While significant research has shown how e-prescribing helps patients in terms of goal accomplishment and medication mistake reduction, the community pharmacy likewise stands to profit. Prescription processing may be sped up and wait times shortened with e-prescribing since patients are not required to be present before their prescriptions are filled. Prescriptions are no longer entered manually into the computer system.
Implementing a new e-prescription system boosts a medical office’s efficiency by reducing the time it takes to seek medical refills and increasing the speed of pharmacy turnaround.
E-prescriptions provide clinicians access to patients’ medical histories and illnesses, making it easier to spot any discrepancies. If a patient is allergic to sulfa products and a doctor recommends a sulfa-containing medication, the system sends an alarm message to the doctor.
Cons of E-Prescribing
Although e-prescribing removes inevitable mistakes, it also increases the likelihood of new errors as well as reintroduces issues comparable to those seen with traditional prescriptions. Most e-prescribing mistakes are caused by omitted or erroneous information, such as improper medicine selection, inappropriate patient, and incorrect guidance. Many studies have been undertaken to assess the accuracy of e-prescribing due to the early opposition and lack of acceptability on the side of physicians and pharmacists.
Clarification of Inaccuracies
One of the advantages of e-prescribing—more time for the pharmacist to deliver other services—is negated by the more fabulous time necessary to complete an e-prescription if there are mistakes. Research that compared conventional prescriptions to e-prescriptions discovered that e-prescriptions required more pharmacist engagement with the provider due to missing, erroneous, or ambiguous information. Errors related to e-prescriptions, like those associated with conventional prescriptions, are not always identified by the pharmacist, resulting in lower safety and patient damage. Recent research found that one in ten computer-generated prescriptions contained one pharmaceutical mistake, with one-third being potentially dangerous. This contradicts earlier findings that e-prescribing lowers avoidable medication mistakes, hence lowering patient damage. With such disparities, it is unclear whether the use of e-prescribing software reduces or increases mistakes.
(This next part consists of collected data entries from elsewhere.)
(* ===== verification/H3Frames.v ===== *)
(** H3Frames: quic-go/http3/frames.go, the frames of HTTP/3, read from a stream that
    returns its data in pieces, and http3/body.go, the body of a request or response,
    which is read from DATA frames. *)

From S2P Require Import Prelude Utils.

(** * Streams as readers *)

(** What a stream will still return: the data, in the pieces successive calls of
    [Read] see it in, and then an error, [io.EOF] at the end of the stream.  The error
    may come together with the last piece. *)
Record rstream := mkRS { rs_chunks : list (list Z); rs_err : goerr; rs_joint : bool; rs_ended : bool }.
Definition rs_rest (cs : list (list Z)) (c : list Z) : list (list Z) := match c with [] => cs | _ => c :: cs end.
Definition rs_Read (s : rstream) (k : nat) : rstream * list Z * option goerr :=
  if rs_ended s then (s, [], Some (rs_err s))
  else if (k =? 0)%nat then (s, [], None)
  else match rs_chunks s with
       | [] => (mkRS [] (rs_err s) (rs_joint s) true, [], Some (rs_err s))
       | c :: cs =>
           let cs' := rs_rest cs (drop k c) in
           match cs', rs_joint s with
           | [], true => (mkRS [] (rs_err s) true true, take k c, Some (rs_err s))
           | _, _ => (mkRS cs' (rs_err s) (rs_joint s) false, take k c, None)
           end
       end.
(** Reading as a monad with errors. *)
Definition SR (A : Type) : Type := rstream → rstream * outcome A.
#[export] Instance SR_ret : MRet SR := λ A a s, (s, Ok a).
#[export] Instance SR_bind : MBind SR := λ A B f m s,
  match m s with (s, Ok a) => f a s | (s, Err e) => (s, Err e) | (s, Panic p) => (s, Panic p) end.
Definition sr_fail {A} (e : goerr) : SR A := λ s, (s, Err e).
(** [io.ReadAtLeast(r, buf, len(buf))]: the data, and the error with how much came
    before it.  A call of [Read] without an error returns data, so that [n] calls are
    enough. *)
Fixpoint read_loop (fuel : nat) (n : nat) (acc : list Z) (s : rstream) : rstream * list Z * option goerr :=
  match n, fuel with
  | O, _ | _, O => (s, acc, None)
  | S _, S fuel =>
      let '(s, d, e) := rs_Read s n in
      match e with
      | None => read_loop fuel (n - length d) (acc ++ d) s
      | Some e => (s, acc ++ d, if (n <=? length d)%nat then None else Some e)
      end
  end.
Definition io_ReadFull (n : Z) : SR (list Z) := λ s,
  let '(s, d, e) := read_loop (Z.to_nat n) (Z.to_nat n) [] s in
  match e with
  | None => (s, Ok d)
  | Some e => (s, Err (if bool_decide (e = EOF) && (0 <? len d) then UnexpectedEOF else e))
  end.
(** [io.CopyN(ioutil.Discard, r, n)] *)
Definition io_Discard (n : Z) : SR unit := λ s,
  let '(s, d, e) := read_loop (Z.to_nat n) (Z.to_nat n) [] s in
  match e with None => (s, Ok ()) | Some e => (s, Err e) end.
(** [byteReaderImpl]: an error hides the byte that came with it. *)
Definition br_ReadByte : SR Z := λ s,
  let '(s, d, e) := rs_Read s 1 in
  match e with Some e => (s, Err e) | None => (s, match d with b :: _ => Ok b | [] => Ok 0 end) end.
Fixpoint br_ReadBytes (n : nat) : SR (list Z) :=
  match n with O => mret [] | S n => b ← br_ReadByte; l ← br_ReadBytes n; mret (b :: l) end.
(** [utils.ReadVarInt] on such a reader: it asks for the bytes one after the other, as
    many as the first one says. *)
Definition br_ReadVarInt : SR Z :=
  b ← br_ReadByte;
  l ← br_ReadBytes (Z.to_nat (Z.shiftl 1 (Z.shiftr (Z.land b 0xc0) 6)) - 1);
  match ReadVarInt (b :: l) with Ok (v, _) => mret v | Err e => sr_fail e | Panic p => λ s, (s, Panic p) end.

(** * frames.go *)

Inductive h3frame := dataFrame (Length : Z) | headersFrame (Length : Z) | settingsFrame (settings : gmap Z Z).
Fixpoint parse_settings (fuel : nat) (settings : gmap Z Z) : parser (gmap Z Z) := λ b,
  match fuel, b with
  | _, [] => Ok (settings, [])
  | O, _ => Ok (settings, b)
  | S fuel, _ =>
      (id ← ReadVarInt; val ← ReadVarInt;
       match settings !! id with
       | Some _ => fail (Errorf "duplicate setting: %d" [id])
       | None => parse_settings fuel (<[id := val]> settings)
       end) b
  end.
Definition parseSettingsFrame (l : Z) : SR h3frame := λ s,
  if 8 * 2 ^ 10 <? l then (s, Err (Errorf "unexpected size for SETTINGS frame: %d" [l]))
  else match io_ReadFull l s with
       | (s, Err e) => (s, Err (if bool_decide (e = UnexpectedEOF) then EOF else e))
       | (s, Panic p) => (s, Panic p)
       | (s, Ok buf) =>
           (s, match parse_settings (length buf) ∅ buf with Ok (m, _) => Ok (settingsFrame m) | Err e => Err e | Panic p => Panic p end)
       end.
(** [None] when the fuel runs out: every turn takes two bytes from the stream. *)
Fixpoint parse_next (fuel : nat) : SR (option h3frame) :=
  match fuel with
  | O => mret None
  | S fuel =>
      t ← br_ReadVarInt;
      l ← br_ReadVarInt;
      if t =? 0x0 then mret (Some (dataFrame l))
      else if t =? 0x1 then mret (Some (headersFrame l))
      else if t =? 0x4 then (f ← parseSettingsFrame l; mret (Some f))
      else (_ ← io_Discard (i64 l); parse_next fuel)
  end.
Definition rs_bytes (s : rstream) : list Z := concat (rs_chunks s).
Definition parseNextFrame : SR (option h3frame) := λ s, parse_next (S (length (rs_bytes s))) s.
Definition dataFrame_Write (l : Z) : writer := WriteVarInt 0x0 >>> WriteVarInt l.
Definition headersFrame_Write (l : Z) : writer := WriteVarInt 0x1 >>> WriteVarInt l.
(** [order] is the order in which the settings are visited. *)
Fixpoint settings_len (order : list (Z * Z)) : outcome Z :=
  match order with [] => Ok 0 | (id, val) :: order => a ← VarIntLen id; b ← VarIntLen val; l ← settings_len order; Ok (u64 (u64 (a + b) + l)) end.
Fixpoint write_settings (order : list (Z * Z)) : writer :=
  match order with [] => wdone | (id, val) :: order => WriteVarInt id >>> WriteVarInt val >>> write_settings order end.
Definition settingsFrame_Write (order : list (Z * Z)) : writer :=
  WriteVarInt 0x4 >>> (λ b, match settings_len order with Ok l => WriteVarInt l b | Err e => wfail e b | Panic p => wpanic p b end) >>> write_settings order.

(** * body.go *)

(** [reqDone] is whether the channel was closed; a request has none. *)
Record body := mkBody { isRequest : bool; reqDoneClosed : bool; bytesRemainingInFrame : Z }.
Definition newRequestBody : body := mkBody true false 0.
Definition newResponseBody : body := mkBody false false 0.
Definition set_remaining (r : body) (n : Z) : body := mkBody (isRequest r) (reqDoneClosed r) n.
Definition requestDone (r : body) : body := if reqDoneClosed r then r else mkBody (isRequest r) true (bytesRemainingInFrame r).
(** The loop that looks for a DATA frame. *)
Fixpoint find_data (fuel : nat) : SR (option Z) :=
  match fuel with
  | O => mret None
  | S fuel =>
      f ← parseNextFrame;
      match f with
      | Some (headersFrame _) => find_data fuel
      | Some (dataFrame l) => mret (Some l)
      | Some (settingsFrame _) => sr_fail (Errorf "unexpected frame" [])
      | None => mret None
      end
  end.
(** Reading into a buffer of [n] bytes. *)
Definition readImpl (r : body) (s : rstream) (n : nat) : body * rstream * outcome (list Z * option goerr) :=
  let read r s :=
    let k := if bytesRemainingInFrame r <? Z.of_nat n then Z.to_nat (bytesRemainingInFrame r) else n in
    let '(s, d, e) := rs_Read s k in
    (set_remaining r (u64 (bytesRemainingInFrame r - len d)), s, Ok (d, e)) in
  if bytesRemainingInFrame r =? 0 then
    match find_data (S (length (rs_bytes s))) s with
    | (s, Ok (Some l)) => read (set_remaining r l) s
    | (s, Ok None) => (r, s, Panic "out of fuel")
    | (s, Err e) => (r, s, Ok ([], Some e))
    | (s, Panic p) => (r, s, Panic p)
    end
  else read r s.
Definition body_Read (r : body) (s : rstream) (n : nat) : body * rstream * outcome (list Z * option goerr) :=
  let '(r, s, x) := readImpl r s n in
  match x with
  | Ok (_, Some _) => (if negb (isRequest r) then requestDone r else r, s, x)
  | _ => (r, s, x)
  end.
(** What [Close] does to the stream. *)
Definition errorRequestCanceled : Z := 0x10d.
Inductive close_call := CloseStream | CancelRead (code : Z).
Definition body_Close (r : body) : body * close_call := if isRequest r then (r, CloseStream) else (requestDone r, CancelRead errorRequestCanceled).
Issues with Software Design
The design characteristics of e-prescribing software like Practice Management Software may enhance the possibility of the problems mentioned above. Drop-down menus, bad screen design, and automated filling features have all been noted as possible causes of mistakes and, as a result, hazards to patient safety. Furthermore, since they need human recording and updating of prescriptions, as well as possible follow-up with providers to remedy gaps, inaccuracies, or lack of clarity, these design aspects may contribute to workflow issues. Furthermore, e-prescriptions may be sent at various periods rather than all at once. These delays affect the pharmacy’s workflow since a call to the provider’s office is required to confirm transmission and ensure that the order was delivered to the right pharmacy. Bundling—the simultaneous transmission of a large number of e-prescriptions—can cause workplace conflict since pharmacy employees must issue correct prescriptions in a timely way.
Other drawbacks of e-prescribing include the expenses of usage, such as set-up, maintenance, as well as transaction fees. E-prescribing software is less expensive for larger pharmacies, while smaller chains and individual pharmacies have to pay more. Some pharmacies can’t accept new prescriptions electronically, including many communities and mail-order ones.